WORK TO COMPLETE - The expected output is the data itself, duplicated in full.

[Collected data entries]
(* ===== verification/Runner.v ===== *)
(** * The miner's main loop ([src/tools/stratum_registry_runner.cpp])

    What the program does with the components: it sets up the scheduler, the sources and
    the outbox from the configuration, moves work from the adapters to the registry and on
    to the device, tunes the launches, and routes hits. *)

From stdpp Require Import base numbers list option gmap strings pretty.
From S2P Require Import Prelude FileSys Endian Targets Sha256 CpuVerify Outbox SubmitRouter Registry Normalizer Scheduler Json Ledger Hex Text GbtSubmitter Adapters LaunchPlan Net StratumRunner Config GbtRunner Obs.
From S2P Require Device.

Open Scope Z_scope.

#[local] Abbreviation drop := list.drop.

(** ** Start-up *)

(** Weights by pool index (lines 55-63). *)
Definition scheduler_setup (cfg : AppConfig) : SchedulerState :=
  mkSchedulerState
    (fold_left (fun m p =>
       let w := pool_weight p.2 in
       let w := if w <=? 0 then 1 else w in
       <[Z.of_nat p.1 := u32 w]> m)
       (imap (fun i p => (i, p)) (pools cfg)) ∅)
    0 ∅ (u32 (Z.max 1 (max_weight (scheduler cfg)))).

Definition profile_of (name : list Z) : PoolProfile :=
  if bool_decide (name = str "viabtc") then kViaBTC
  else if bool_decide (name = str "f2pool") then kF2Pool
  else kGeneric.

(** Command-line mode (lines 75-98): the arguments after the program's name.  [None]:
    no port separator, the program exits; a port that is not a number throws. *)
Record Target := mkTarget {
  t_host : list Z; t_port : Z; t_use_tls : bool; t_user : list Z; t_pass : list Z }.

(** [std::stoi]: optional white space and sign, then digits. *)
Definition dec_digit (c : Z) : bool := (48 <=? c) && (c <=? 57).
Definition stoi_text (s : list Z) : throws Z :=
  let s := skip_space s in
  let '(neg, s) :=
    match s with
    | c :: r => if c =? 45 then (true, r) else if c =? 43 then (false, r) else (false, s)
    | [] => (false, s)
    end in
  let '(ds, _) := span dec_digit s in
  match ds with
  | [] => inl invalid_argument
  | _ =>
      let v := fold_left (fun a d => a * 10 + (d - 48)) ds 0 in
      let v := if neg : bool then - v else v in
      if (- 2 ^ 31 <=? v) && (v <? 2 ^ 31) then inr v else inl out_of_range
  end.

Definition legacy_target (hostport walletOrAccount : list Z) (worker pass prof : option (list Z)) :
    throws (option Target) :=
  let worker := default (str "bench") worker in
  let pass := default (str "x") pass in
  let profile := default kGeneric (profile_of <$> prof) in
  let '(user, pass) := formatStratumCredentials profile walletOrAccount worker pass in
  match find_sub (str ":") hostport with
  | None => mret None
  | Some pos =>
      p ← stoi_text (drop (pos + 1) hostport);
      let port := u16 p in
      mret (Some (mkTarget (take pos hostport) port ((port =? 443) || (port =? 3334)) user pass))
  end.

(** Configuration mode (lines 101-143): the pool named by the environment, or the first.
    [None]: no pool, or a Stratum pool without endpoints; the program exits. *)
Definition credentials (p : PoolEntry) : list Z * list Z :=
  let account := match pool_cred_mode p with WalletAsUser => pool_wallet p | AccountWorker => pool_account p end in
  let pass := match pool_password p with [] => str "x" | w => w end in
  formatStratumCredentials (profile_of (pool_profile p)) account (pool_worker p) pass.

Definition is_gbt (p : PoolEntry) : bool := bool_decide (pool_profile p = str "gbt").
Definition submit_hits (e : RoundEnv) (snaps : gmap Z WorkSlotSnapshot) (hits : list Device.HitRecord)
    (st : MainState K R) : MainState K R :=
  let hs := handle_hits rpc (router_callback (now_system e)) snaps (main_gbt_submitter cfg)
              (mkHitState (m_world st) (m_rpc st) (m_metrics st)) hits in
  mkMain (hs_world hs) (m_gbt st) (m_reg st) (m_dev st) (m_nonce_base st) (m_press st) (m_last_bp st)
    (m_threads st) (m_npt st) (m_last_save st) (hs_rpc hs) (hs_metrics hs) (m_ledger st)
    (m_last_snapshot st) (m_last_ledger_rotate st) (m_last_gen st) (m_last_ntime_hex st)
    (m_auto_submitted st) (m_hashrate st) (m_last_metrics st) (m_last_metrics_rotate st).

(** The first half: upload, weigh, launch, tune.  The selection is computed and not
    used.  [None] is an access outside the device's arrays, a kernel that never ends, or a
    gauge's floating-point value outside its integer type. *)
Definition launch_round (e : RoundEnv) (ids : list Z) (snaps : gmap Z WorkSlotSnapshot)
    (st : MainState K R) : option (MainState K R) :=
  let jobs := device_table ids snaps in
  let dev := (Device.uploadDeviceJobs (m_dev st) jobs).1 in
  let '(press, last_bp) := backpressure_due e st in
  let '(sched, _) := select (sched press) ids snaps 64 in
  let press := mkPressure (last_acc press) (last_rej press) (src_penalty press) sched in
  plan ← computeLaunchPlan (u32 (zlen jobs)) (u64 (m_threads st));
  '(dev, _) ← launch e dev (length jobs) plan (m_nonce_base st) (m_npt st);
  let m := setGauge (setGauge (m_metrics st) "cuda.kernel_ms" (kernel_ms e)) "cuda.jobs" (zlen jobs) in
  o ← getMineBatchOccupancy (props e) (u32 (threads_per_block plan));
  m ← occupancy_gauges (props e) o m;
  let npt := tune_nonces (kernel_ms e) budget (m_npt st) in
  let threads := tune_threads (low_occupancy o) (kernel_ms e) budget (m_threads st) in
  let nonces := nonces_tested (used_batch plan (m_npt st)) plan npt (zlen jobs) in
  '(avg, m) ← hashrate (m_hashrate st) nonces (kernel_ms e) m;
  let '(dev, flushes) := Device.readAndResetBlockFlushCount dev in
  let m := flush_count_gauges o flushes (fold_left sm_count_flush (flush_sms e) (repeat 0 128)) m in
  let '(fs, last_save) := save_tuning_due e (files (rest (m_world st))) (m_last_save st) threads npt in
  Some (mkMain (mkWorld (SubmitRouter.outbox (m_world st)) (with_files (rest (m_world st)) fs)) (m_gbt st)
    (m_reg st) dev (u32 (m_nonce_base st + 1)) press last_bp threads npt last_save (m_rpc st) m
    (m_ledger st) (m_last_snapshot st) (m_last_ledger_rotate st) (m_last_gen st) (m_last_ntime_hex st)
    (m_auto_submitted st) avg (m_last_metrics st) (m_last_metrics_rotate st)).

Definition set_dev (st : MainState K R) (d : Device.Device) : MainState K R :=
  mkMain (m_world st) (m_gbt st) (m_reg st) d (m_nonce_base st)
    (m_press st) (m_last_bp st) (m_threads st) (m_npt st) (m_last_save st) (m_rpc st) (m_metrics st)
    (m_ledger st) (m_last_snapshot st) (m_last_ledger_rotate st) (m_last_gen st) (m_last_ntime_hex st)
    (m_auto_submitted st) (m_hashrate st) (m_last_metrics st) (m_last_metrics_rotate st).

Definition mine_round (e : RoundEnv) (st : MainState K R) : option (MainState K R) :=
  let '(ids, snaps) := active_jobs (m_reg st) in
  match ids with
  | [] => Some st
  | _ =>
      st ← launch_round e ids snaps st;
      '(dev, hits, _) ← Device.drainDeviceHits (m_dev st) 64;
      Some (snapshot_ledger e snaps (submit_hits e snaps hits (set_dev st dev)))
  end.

FINISHED TASK -
(* ===== verification/Runner.v ===== *)
(** * The miner's main loop ([src/tools/stratum_registry_runner.cpp])

    What the program does with the components: it sets up the scheduler, the sources and
    the outbox from the configuration, moves work from the adapters to the registry and on
    to the device, tunes the launches, and routes hits. *)

From stdpp Require Import base numbers list option gmap strings pretty.
From S2P Require Import Prelude FileSys Endian Targets Sha256 CpuVerify Outbox SubmitRouter Registry Normalizer Scheduler Json Ledger Hex Text GbtSubmitter Adapters LaunchPlan Net StratumRunner Config GbtRunner Obs.
From S2P Require Device.

Open Scope Z_scope.

#[local] Abbreviation drop := list.drop.

(** ** Start-up *)

(** Weights by pool index (lines 55-63). *)
Definition scheduler_setup (cfg : AppConfig) : SchedulerState :=
  mkSchedulerState
    (fold_left (fun m p =>
       let w := pool_weight p.2 in
       let w := if w <=? 0 then 1 else w in
       <[Z.of_nat p.1 := u32 w]> m)
       (imap (fun i p => (i, p)) (pools cfg)) ∅)
    0 ∅ (u32 (Z.max 1 (max_weight (scheduler cfg)))).

Definition profile_of (name : list Z) : PoolProfile :=
  if bool_decide (name = str "viabtc") then kViaBTC
  else if bool_decide (name = str "f2pool") then kF2Pool
  else kGeneric.

(** Command-line mode (lines 75-98): the arguments after the program's name.  [None]:
    no port separator, the program exits; a port that is not a number throws. *)
Record Target := mkTarget {
  t_host : list Z; t_port : Z; t_use_tls : bool; t_user : list Z; t_pass : list Z }.

(** [std::stoi]: optional white space and sign, then digits. *)
Definition dec_digit (c : Z) : bool := (48 <=? c) && (c <=? 57).
Definition stoi_text (s : list Z) : throws Z :=
  let s := skip_space s in
  let '(neg, s) :=
    match s with
    | c :: r => if c =? 45 then (true, r) else if c =? 43 then (false, r) else (false, s)
    | [] => (false, s)
    end in
  let '(ds, _) := span dec_digit s in
  match ds with
  | [] => inl invalid_argument
  | _ =>
      let v := fold_left (fun a d => a * 10 + (d - 48)) ds 0 in
      let v := if neg : bool then - v else v in
      if (- 2 ^ 31 <=? v) && (v <? 2 ^ 31) then inr v else inl out_of_range
  end.

Definition legacy_target (hostport walletOrAccount : list Z) (worker pass prof : option (list Z)) :
    throws (option Target) :=
  let worker := default (str "bench") worker in
  let pass := default (str "x") pass in
  let profile := default kGeneric (profile_of <$> prof) in
  let '(user, pass) := formatStratumCredentials profile walletOrAccount worker pass in
  match find_sub (str ":") hostport with
  | None => mret None
  | Some pos =>
      p ← stoi_text (drop (pos + 1) hostport);
      let port := u16 p in
      mret (Some (mkTarget (take pos hostport) port ((port =? 443) || (port =? 3334)) user pass))
  end.

(** Configuration mode (lines 101-143): the pool named by the environment, or the first.
    [None]: no pool, or a Stratum pool without endpoints; the program exits. *)
Definition credentials (p : PoolEntry) : list Z * list Z :=
  let account := match pool_cred_mode p with WalletAsUser => pool_wallet p | AccountWorker => pool_account p end in
  let pass := match pool_password p with [] => str "x" | w => w end in
  formatStratumCredentials (profile_of (pool_profile p)) account (pool_worker p) pass.

Definition is_gbt (p : PoolEntry) : bool := bool_decide (pool_profile p = str "gbt").
Definition submit_hits (e : RoundEnv) (snaps : gmap Z WorkSlotSnapshot) (hits : list Device.HitRecord)
    (st : MainState K R) : MainState K R :=
  let hs := handle_hits rpc (router_callback (now_system e)) snaps (main_gbt_submitter cfg)
              (mkHitState (m_world st) (m_rpc st) (m_metrics st)) hits in
  mkMain (hs_world hs) (m_gbt st) (m_reg st) (m_dev st) (m_nonce_base st) (m_press st) (m_last_bp st)
    (m_threads st) (m_npt st) (m_last_save st) (hs_rpc hs) (hs_metrics hs) (m_ledger st)
    (m_last_snapshot st) (m_last_ledger_rotate st) (m_last_gen st) (m_last_ntime_hex st)
    (m_auto_submitted st) (m_hashrate st) (m_last_metrics st) (m_last_metrics_rotate st).

(** The first half: upload, weigh, launch, tune.  The selection is computed and not
    used.  [None] is an access outside the device's arrays, a kernel that never ends, or a
    gauge's floating-point value outside its integer type. *)
Definition launch_round (e : RoundEnv) (ids : list Z) (snaps : gmap Z WorkSlotSnapshot)
    (st : MainState K R) : option (MainState K R) :=
  let jobs := device_table ids snaps in
  let dev := (Device.uploadDeviceJobs (m_dev st) jobs).1 in
  let '(press, last_bp) := backpressure_due e st in
  let '(sched, _) := select (sched press) ids snaps 64 in
  let press := mkPressure (last_acc press) (last_rej press) (src_penalty press) sched in
  plan ← computeLaunchPlan (u32 (zlen jobs)) (u64 (m_threads st));
  '(dev, _) ← launch e dev (length jobs) plan (m_nonce_base st) (m_npt st);
  let m := setGauge (setGauge (m_metrics st) "cuda.kernel_ms" (kernel_ms e)) "cuda.jobs" (zlen jobs) in
  o ← getMineBatchOccupancy (props e) (u32 (threads_per_block plan));
  m ← occupancy_gauges (props e) o m;
  let npt := tune_nonces (kernel_ms e) budget (m_npt st) in
  let threads := tune_threads (low_occupancy o) (kernel_ms e) budget (m_threads st) in
  let nonces := nonces_tested (used_batch plan (m_npt st)) plan npt (zlen jobs) in
  '(avg, m) ← hashrate (m_hashrate st) nonces (kernel_ms e) m;
  let '(dev, flushes) := Device.readAndResetBlockFlushCount dev in
  let m := flush_count_gauges o flushes (fold_left sm_count_flush (flush_sms e) (repeat 0 128)) m in
  let '(fs, last_save) := save_tuning_due e (files (rest (m_world st))) (m_last_save st) threads npt in
  Some (mkMain (mkWorld (SubmitRouter.outbox (m_world st)) (with_files (rest (m_world st)) fs)) (m_gbt st)
    (m_reg st) dev (u32 (m_nonce_base st + 1)) press last_bp threads npt last_save (m_rpc st) m
    (m_ledger st) (m_last_snapshot st) (m_last_ledger_rotate st) (m_last_gen st) (m_last_ntime_hex st)
    (m_auto_submitted st) avg (m_last_metrics st) (m_last_metrics_rotate st)).

Definition set_dev (st : MainState K R) (d : Device.Device) : MainState K R :=
  mkMain (m_world st) (m_gbt st) (m_reg st) d (m_nonce_base st)
    (m_press st) (m_last_bp st) (m_threads st) (m_npt st) (m_last_save st) (m_rpc st) (m_metrics st)
    (m_ledger st) (m_last_snapshot st) (m_last_ledger_rotate st) (m_last_gen st) (m_last_ntime_hex st)
    (m_auto_submitted st) (m_hashrate st) (m_last_metrics st) (m_last_metrics_rotate st).

Definition mine_round (e : RoundEnv) (st : MainState K R) : option (MainState K R) :=
  let '(ids, snaps) := active_jobs (m_reg st) in
  match ids with
  | [] => Some st
  | _ =>
      st ← launch_round e ids snaps st;
      '(dev, hits, _) ← Device.drainDeviceHits (m_dev st) 64;
      Some (snapshot_ledger e snaps (submit_hits e snaps hits (set_dev st dev)))
  end.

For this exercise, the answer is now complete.